More than 20 years ago, Denby, a writer for The New Yorker, returned to Columbia University decades after he had graduated, to experience life again as a freshman English student re-reading a selection of Western classics. The result was his 1996 bestseller Great Books. In this prequel of sorts, he investigates how a group of English teachers in New York City and nearby New Haven, Conn., achieve the near impossible: convince their students to appreciate books, rather than stare at screens all day.

A staunch believer in the idea that reading remains an essential component of character-building, he focuses on the initial apathy of the teens, who see little value in reading long and difficult works of literature. “Books smell like old people,” a student remarks.
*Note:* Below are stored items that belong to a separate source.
(* ===== verification/FifoShutdown.v ===== *)
(** * The drain of a FIFO pool

    The part of [templates/pool/queue/mod.rs] that ends the operation of a pool
    ([begin_shutdown]) and joins the answers that its members still owe
    ([accept_drain_*], [continue_draining]).

    A method with [&mut self] takes and returns [self], the allocator of
    [Arc] tokens paired with the pool.  While a step runs, the state of the pool
    has been moved out ([mem::replace]) and is passed as an argument. *)

From stdpp Require Import base list option numbers.
From S2P Require Import Prelude Effects BTreeMap Timers Restart Termination Settlement Interpretation Creation.
From S2P Require Import Workers WorkerPreparation WorkerStartup ProxyWorker PoolAssignment PoolPolicy PoolWorker PoolMembers.
From S2P Require Import FifoProtocol.

Section FifoShutdown.
  Context `{FT : FifoTypes}.

Abbreviation settled_workers :=
  (CreationsSettled Nonce (StopOnShutdown Worker) WorkerError HostedInitialization Installed).
Abbreviation worker_creation := (CreateChild (StopOnShutdown Worker)).
Abbreviation child_settlement :=
  (WorkerCreationSettlement Nonce Worker WorkerError HostedInitialization Installed).
Abbreviation start_result := (ActionItemResult (PrepareWorkers Source Role) WorkerPreparationStarted Never Never).
Abbreviation preparation := (WorkerPreparation Source Role Worker Plan WorkerRejection SourceRejection).
Abbreviation role_name := (RoleName Role).

(** ** Field updates *)

Definition Self : Type := nat * FifoPool.

Definition alloc {X} (self : Self) (m : Alloc X) : Self * X :=
  let '(n, x) := m self.1 in ((n, self.2), x).

Definition set_state (p : FifoPool) (s : PoolState) : FifoPool :=
  mkFifoPool s (startup_limit p) (recovery p) (restarts p) (backlog p) (interruption p) (actor_drain p)
    (diagnostics_to p) (creations p) (jobs p) (assignments p) (shutdowns p) (next_restart_timer p).

Definition set_recovery (self : Self) (r : PoolRecoveryState Source) : Self :=
  let '(n, p) := self in
  (n, mkFifoPool (state p) (startup_limit p) r (restarts p) (backlog p) (interruption p) (actor_drain p)
    (diagnostics_to p) (creations p) (jobs p) (assignments p) (shutdowns p) (next_restart_timer p)).

Definition set_restarts (self : Self) (b : RestartBudget) : Self :=
  let '(n, p) := self in
  (n, mkFifoPool (state p) (startup_limit p) (recovery p) b (backlog p) (interruption p) (actor_drain p)
    (diagnostics_to p) (creations p) (jobs p) (assignments p) (shutdowns p) (next_restart_timer p)).

Definition set_creations (self : Self) (c : CreationSequence) : Self :=
  let '(n, p) := self in
  (n, mkFifoPool (state p) (startup_limit p) (recovery p) (restarts p) (backlog p) (interruption p)
    (actor_drain p) (diagnostics_to p) c (jobs p) (assignments p) (shutdowns p) (next_restart_timer p)).

Definition set_jobs (self : Self) (j : AcceptedJobSequence) : Self :=
  let '(n, p) := self in
  (n, mkFifoPool (state p) (startup_limit p) (recovery p) (restarts p) (backlog p) (interruption p)
    (actor_drain p) (diagnostics_to p) (creations p) j (assignments p) (shutdowns p) (next_restart_timer p)).

Definition set_assignments (self : Self) (a : AssignmentSequence) : Self :=
  let '(n, p) := self in
  (n, mkFifoPool (state p) (startup_limit p) (recovery p) (restarts p) (backlog p) (interruption p)
    (actor_drain p) (diagnostics_to p) (creations p) (jobs p) a (shutdowns p) (next_restart_timer p)).

Definition set_shutdowns (self : Self) (s : ShutdownSequence) : Self :=
  let '(n, p) := self in
  (n, mkFifoPool (state p) (startup_limit p) (recovery p) (restarts p) (backlog p) (interruption p)
    (actor_drain p) (diagnostics_to p) (creations p) (jobs p) (assignments p) s (next_restart_timer p)).

Definition set_next_restart_timer (self : Self) (t : N) : Self :=
  let '(n, p) := self in
  (n, mkFifoPool (state p) (startup_limit p) (recovery p) (restarts p) (backlog p) (interruption p)
    (actor_drain p) (diagnostics_to p) (creations p) (jobs p) (assignments p) (shutdowns p) t).

(** One field of the requests of some actions. *)
Definition on_observations (f : InterpreterRequests ObserveChild -> InterpreterRequests ObserveChild) : FifoActions -> FifoActions :=
  map_sends (fun r => mkFifoRequests (f (worker_observations r)) (worker_initializations r)
    (worker_startups r) (customer_outcomes r) (worker_assignments r) (worker_preparations r)
    (restart_schedules r) (worker_shutdowns r) (diagnostics r)).

Definition on_initializations (f : InterpreterRequests InitializeWorker -> InterpreterRequests InitializeWorker) : FifoActions -> FifoActions :=
  map_sends (fun r => mkFifoRequests (worker_observations r) (f (worker_initializations r))
    (worker_startups r) (customer_outcomes r) (worker_assignments r) (worker_preparations r)
    (restart_schedules r) (worker_shutdowns r) (diagnostics r)).

Definition on_startups (f : InterpreterRequests StartWorker -> InterpreterRequests StartWorker) : FifoActions -> FifoActions :=
  map_sends (fun r => mkFifoRequests (worker_observations r) (worker_initializations r)
    (f (worker_startups r)) (customer_outcomes r) (worker_assignments r) (worker_preparations r)
    (restart_schedules r) (worker_shutdowns r) (diagnostics r)).

Definition on_outcomes (f : CustomerSends -> CustomerSends) : FifoActions -> FifoActions :=
  map_sends (fun r => mkFifoRequests (worker_observations r) (worker_initializations r)
    (worker_startups r) (f (customer_outcomes r)) (worker_assignments r) (worker_preparations r)
    (restart_schedules r) (worker_shutdowns r) (diagnostics r)).

Definition on_assignments (f : list AssignWorker -> list AssignWorker) : FifoActions -> FifoActions :=
  map_sends (fun r => mkFifoRequests (worker_observations r) (worker_initializations r)
    (worker_startups r) (customer_outcomes r) (f (worker_assignments r)) (worker_preparations r)
    (restart_schedules r) (worker_shutdowns r) (diagnostics r)).

Definition on_preparations (f : list (PrepareWorkers Source Role) -> list (PrepareWorkers Source Role)) : FifoActions -> FifoActions :=
  map_sends (fun r => mkFifoRequests (worker_observations r) (worker_initializations r)
    (worker_startups r) (customer_outcomes r) (worker_assignments r) (f (worker_preparations r))
    (restart_schedules r) (worker_shutdowns r) (diagnostics r)).

Definition on_schedules (f : list (ScheduleAfter TimerId) -> list (ScheduleAfter TimerId)) : FifoActions -> FifoActions :=
  map_sends (fun r => mkFifoRequests (worker_observations r) (worker_initializations r)
    (worker_startups r) (customer_outcomes r) (worker_assignments r) (worker_preparations r)
    (f (restart_schedules r)) (worker_shutdowns r) (diagnostics r)).

Definition on_shutdowns (f : InterpreterRequests (ShutdownEstablished Installed) -> InterpreterRequests (ShutdownEstablished Installed)) : FifoActions -> FifoActions :=
  map_sends (fun r => mkFifoRequests (worker_observations r) (worker_initializations r)
    (worker_startups r) (customer_outcomes r) (worker_assignments r) (worker_preparations r)
    (restart_schedules r) (f (worker_shutdowns r)) (diagnostics r)).

Definition on_diagnostics (f : InterpreterRequests (DiagnosticAction DiagnosticRoute FifoDiagnostic) -> InterpreterRequests (DiagnosticAction DiagnosticRoute FifoDiagnostic)) :
  FifoActions -> FifoActions :=
  map_sends (fun r => mkFifoRequests (worker_observations r) (worker_initializations r)
    (worker_startups r) (customer_outcomes r) (worker_assignments r) (worker_preparations r)
    (restart_schedules r) (worker_shutdowns r) (f (diagnostics r))).

Definition fifo_cont : FifoActions := cont.

Definition set_become (b : Become Never) (a : FifoActions) : FifoActions :=
  mkActions (sends a) (creates a) b.

(** [actions.sends.diagnostics.append(one(self.diagnostics.action(FifoDiagnostic::new(cause))))] *)
Definition diagnosed (self : Self) (c : FifoDiagnosticCause) : FifoActions -> FifoActions :=
  on_diagnostics (append_one (diagnostic_action (diagnostics_to self.2) (mkFifoDiagnostic c))).

(** [actions.sends.customer_outcomes.append(customer.deliver(outcome))] *)
Definition answered (customer : Customer) (o : FifoOutcome) : FifoActions -> FifoActions :=
  on_outcomes (fun s => sends_append s (deliver customer o)).

(** [actions.sends.customer_outcomes = customer.deliver(outcome)] *)
Definition answers (customer : Customer) (o : FifoOutcome) : FifoActions -> FifoActions :=
  on_outcomes (fun _ => deliver customer o).

Definition diagnose (self : Self) (s : PoolState) (input : FifoEvent) : PoolState * FifoActions :=
  (s, on_diagnostics (fun _ => InterpreterRequests_one
        (diagnostic_action (diagnostics_to self.2) (mkFifoDiagnostic (Unexpected input)))) fifo_cont).

(** ** The end of operation *)

Definition retain_cancelled_replacement (self : Self) (role : role_name)
  (r : PendingWorkerReplacement) (error : WorkerReplacementError) (a : FifoActions) : FifoActions :=
  diagnosed self (Diag_WorkerReplacementFailed role (replacement_previous r) (replacement_stopped r)
    (replacement_submission r) None error) a.

Fixpoint return_backlog (reason : QueuedReturnReason) (backlog : list (AdmissionOrdinal * QueuedJob))
  (a : FifoActions) : FifoActions :=
  match backlog with
  | [] => a
  | (_, queued) :: backlog =>
      let customer := queued_customer queued in
      return_backlog reason backlog
        (answered (job_customer customer)
           (Fifo_ReturnedQueued (job_id customer) (job_payload customer) reason) a)
  end.

(** The returns of one retiring member. *)
Definition retire_returns (self : Self) (role : role_name) (custody : RetirementReturns)
  (a : FifoActions) : FifoActions :=
  match custody with
  | Returns_NoTransfer => a
  | Returns_Assignment (mkAssignmentShutdown customer worker _ completion) =>
      let a := answered (job_customer customer)
        (Fifo_ReturnedAssigned (job_id customer) role (job_payload customer) Assigned_PoolShutdown) a in
      match completion with
      | Some completion =>
          diagnosed self (Unexpected (Event_WorkerCompleted
            (mkCompletionReport (attempt_creation worker) completion))) a
      | None => a
      end
  | Returns_Replacement replacement =>
      retain_cancelled_replacement self role replacement Replacement_PoolShutdown a
  end.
Still, the central characters of Lit Up are not the students, but their devoted teachers.

Much of the action takes place in the Grade 10 English class of Sean Leon, at the Beacon School, a magnet college-prep school in the heart of New York. Described as a “dynamo,” Leon leads his unusually inquisitive students— he rarely has to tell them to pay attention—on a journey incorporating the writings of Huxley, Orwell, Hesse, Vonnegut and Dostoyevsky. He guides his charges to think hard about the books, and the complex questions they raise about the human condition. And he succeeds brilliantly. An even greater challenge is faced by Jessica Zelenski, whose classes Denby sits in on at Hillhouse High School in an impoverished and tough area of New Haven, who is troubleshooter, problem solver, family counsellor, and disciplinarian to her kids. At the beginning of the year, most of her Grade 10 students refuse to read; by May, they are asking for more reading time.

Leon and Zelenksi and the others featured in Lit Up seem like magicians. But as Denby discovered, their success comes down to one simple fact of pedagogy: “Fifteen-year olds will read seriously when inspired by charismatic teachers alert to what moves adolescents.”